The effectiveness of azimuthal apparent-resistivity measurements as a method for determining fracture strike orientations

Azimuthal apparent-resistivity measurements are made for the purpose of determining the strike direction of subvertical fracture sets. Data are collected about a common centre, with an electrode array expanded along a sufficient number of azimuths to define the variation of apparent resistivity with orientation. The apparent resistivities for any one electrode spacing are then plotted in a polar diagram. If the data form an ellipse, this is often interpreted as reflecting aligned, subvertical fracturing. However, it is also possible for heterogeneity within the rockmass to manifest itself, at the scale of the measurement, as a variation of apparent resistivity with azimuth. It is recommended that the offset Wenner array is used for all measurements and that a parameter is introduced, the homogeneity index, which defines whether the variations due to homogeneous anisotropy, such as subvertical fracturing, are greater than those due to inhomogeneity. This simple parameter, which is the quotient of two standard deviations, is valid for both single-peaked and multiple-peaked ellipses.

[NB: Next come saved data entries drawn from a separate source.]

(** * nba_player_stats: a shallow embedding of [get_player_stats.py]

    The repository holds two copies of the script:
    - [src/get_player_stats.py], the packaged script, embedded at top level;
    - [get_player_stats.py] at the repository root, an earlier copy.  Its
      [create_player_url], [get_tables], [remove_rows] and [get_player_stats]
      are the same text; its [remove_stats] and [pprint_df] differ and are
      embedded in [Module Legacy].

    Python values are modelled as follows.
    - [str] is [string]; a character is one [ascii], which is exact for
      ASCII text (case mapping is done on ASCII letters only).
    - [int] is [Z]; [bool] is [bool].
    - An exception is a constructor of [exn]; a call that may raise returns
      a [result].
    - A pandas DataFrame is its column labels and its labelled rows.
    - The network, standard output and the terminal are an explicit
      [world] threaded through the effectful functions.
    - [get_args] (argparse) is not embedded: [main] starts from the parsed
      arguments. *)

From Stdlib Require Import ZArith Lia Bool List Ascii String DecimalString DecimalPos.
From stdpp Require Import base gmap strings list.

Open Scope Z_scope.

(** ** Python: exceptions, sequences and strings *)

Module Py.

Inductive exn : Type :=
| IndexError
| KeyError (key : string)
| ValueError (msg : string)
| SystemExit.

Inductive result (A : Type) : Type :=
| Ok (a : A)
| Raise (e : exn).
Arguments Ok {A} a.
Arguments Raise {A} e.

Definition bind {A B} (c : result A) (k : A -> result B) : result B :=
  match c with
  | Ok a => k a
  | Raise e => Raise e
  end.

(** [l[i]] on a list: negative positions count from the end, anything out
    of range raises [IndexError]. *)
Definition getitem {A} (l : list A) (i : Z) : result A :=
  let n := Z.of_nat (length l) in
  let j := if i <? 0 then i + n else i in
  if (0 <=? j) && (j <? n) then
    match l !! Z.to_nat j with
    | Some x => Ok x
    | None => Raise IndexError
    end
  else Raise IndexError.

(** [s[i]] on a string gives the one-character string at position [i]. *)
Definition str_getitem (s : string) (i : Z) : result string :=
  let n := Z.of_nat (String.length s) in
  let j := if i <? 0 then i + n else i in
  if (0 <=? j) && (j <? n) then
    match String.get (Z.to_nat j) s with
    | Some c => Ok (String c EmptyString)
    | None => Raise IndexError
    end
  else Raise IndexError.

(** [s[a:b]] for [0 <= a], [0 <= b]: a slice never raises, it is cut at
    the end of [s]. *)
Definition slice (a b : nat) (s : string) : string :=
  String.substring a (b - a) s.

(** [str(n)] for an int. *)
Definition str (n : Z) : string :=
  NilZero.string_of_int (Z.to_int n).

Definition is_sign (c : ascii) : bool :=
  Ascii.eqb c "+" || Ascii.eqb c "-".

Fixpoint zeros (k : nat) : string :=
  match k with
  | O => EmptyString
  | S k' => String "0" (zeros k')
  end.

(** [str.zfill(s, width)]: pad with ["0"] on the left up to [width],
    after a leading sign if there is one; [s] itself when it is already
    that long. *)
Definition zfill (s : string) (width : nat) : string :=
  let fill := zeros (width - String.length s) in
  match s with
  | String c rest =>
      if is_sign c then String c (fill +:+ rest) else fill +:+ s
  | EmptyString => fill
  end.

(** [sub in s] on strings, which is also what the regular expression
    search of [Series.str.contains] does for a pattern without
    metacharacters. *)
Fixpoint contains (sub s : string) : bool :=
  String.prefix sub s ||
  match s with
  | EmptyString => false
  | String _ s' => contains sub s'
  end.

Definition is_upper (c : ascii) : bool :=
  let n := N_of_ascii c in ((65 <=? n) && (n <=? 90))%N.

Definition is_lower (c : ascii) : bool :=
  let n := N_of_ascii c in ((97 <=? n) && (n <=? 122))%N.

Definition lower (c : ascii) : ascii :=
  if is_upper c then ascii_of_N (N_of_ascii c + 32) else c.

Definition upper (c : ascii) : ascii :=
  if is_lower c then ascii_of_N (N_of_ascii c - 32) else c.

Fixpoint str_lower (s : string) : string :=
  match s with
  | EmptyString => EmptyString
  | String c s' => String (lower c) (str_lower s')
  end.

(** [s.capitalize()]: first character upper case, the rest lower case. *)
Definition capitalize (s : string) : string :=
  match s with
  | EmptyString => EmptyString
  | String c s' => String (upper c) (str_lower s')
  end.

(** [", ".join(l)] and the like. *)
Fixpoint join (sep : string) (l : list string) : string :=
  match l with
  | [] => EmptyString
  | [x] => x
  | x :: l' => x +:+ sep +:+ join sep l'
  end.

End Py.
Import Py.

Notation "'let!' x ':=' c 'in' k" := (bind c (fun x => k))
  (at level 10, x name, c at level 100, k at level 200).

(** ** pandas: cells, frames, and the two [drop]s the script uses *)

(** A cell of an object column.  A float is kept as the text [str] gives
    for it: the script never computes with a number, it only compares
    cells with strings, asks whether they are missing, and prints them. *)
Inductive cell : Type :=
| CStr (s : string)
| CNone
| CNaN
| CInt (z : Z)
| CFloat (shown : string).

(** [str(e)], which is also how [astype(str)] turns each cell to text. *)
Definition str_cell (e : cell) : string :=
  match e with
  | CStr s => s
  | CNone => "None"
  | CNaN => "nan"
  | CInt z => str z
  | CFloat shown => shown
  end.

(** Elementwise [e != s] for a string [s]: a missing value or a number is
    different from every string. *)
Definition ne_str (e : cell) (s : string) : bool :=
  match e with
  | CStr t => negb (String.eqb t s)
  | _ => true
  end.

(** Elementwise [isna]. *)
Definition isna (e : cell) : bool :=
  match e with
  | CNone | CNaN => true
  | _ => false
  end.

(** A frame: the column labels in order, and the rows in order, each with
    its index label and its cells aligned to the columns. *)
Record DataFrame : Type := {
  columns : list string;
  rows : list (Z * list cell)
}.

Definition index (df : DataFrame) : list Z := map fst (rows df).

(** The rows of cells, as they are stored.  This is [df.values] for a
    frame with a column of text; for a frame of numbers only, pandas first
    brings all cells to one number type, which changes how an int reads as
    text (not which row or which cell it is): nothing below relies on the
    text of a number. *)
Definition values (df : DataFrame) : list (list cell) := map snd (rows df).

(** Every row has one cell per column. *)
Definition aligned (df : DataFrame) : Prop :=
  Forall (fun r => length (snd r) = length (columns df)) (rows df).

(** [col in df.columns]. *)
Definition has_column (df : DataFrame) (col : string) : bool :=
  existsb (String.eqb col) (columns df).

(** The cell of [row] under the first column labelled [col]; a row shorter
    than the header reads as missing there, as pandas pads it. *)
Fixpoint cell_at (cols : list string) (row : list cell) (col : string) : cell :=
  match cols, row with
  | c :: cols', e :: row' => if String.eqb c col then e else cell_at cols' row' col
  | _, _ => CNaN
  end.

(** A Series: the frame's index labels, each with a value. *)
Definition Series (A : Type) : Type := list (Z * A).

Definition smap {A B} (f : A -> B) (s : Series A) : Series B :=
  map (fun p => (fst p, f (snd p))) s.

A four-stage scheme for the interpretation of azimuthal data is suggested and a consistent set of quantitative measures is recommended. These will allow data, collected by different workers over different lithologies, to be compared. There are a number of geological situations which can give rise to anisotropy within the rockmass and great care is needed when interpreting azimuthal data in terms of aligned fracturing. Numerical modelling of the response to a buried channel of a rotated offset Wenner array demonstrates that elliptical data are generated by such a linear feature. Depending on the location of the array with respect to the channel, these data are either indistinguishable from those generated by aligned fracturing, or can be recognized by application of the homogeneity index. In the case where the response can be identified as being due to a channel, diagnostic information can be derived on the location and strike of the channel.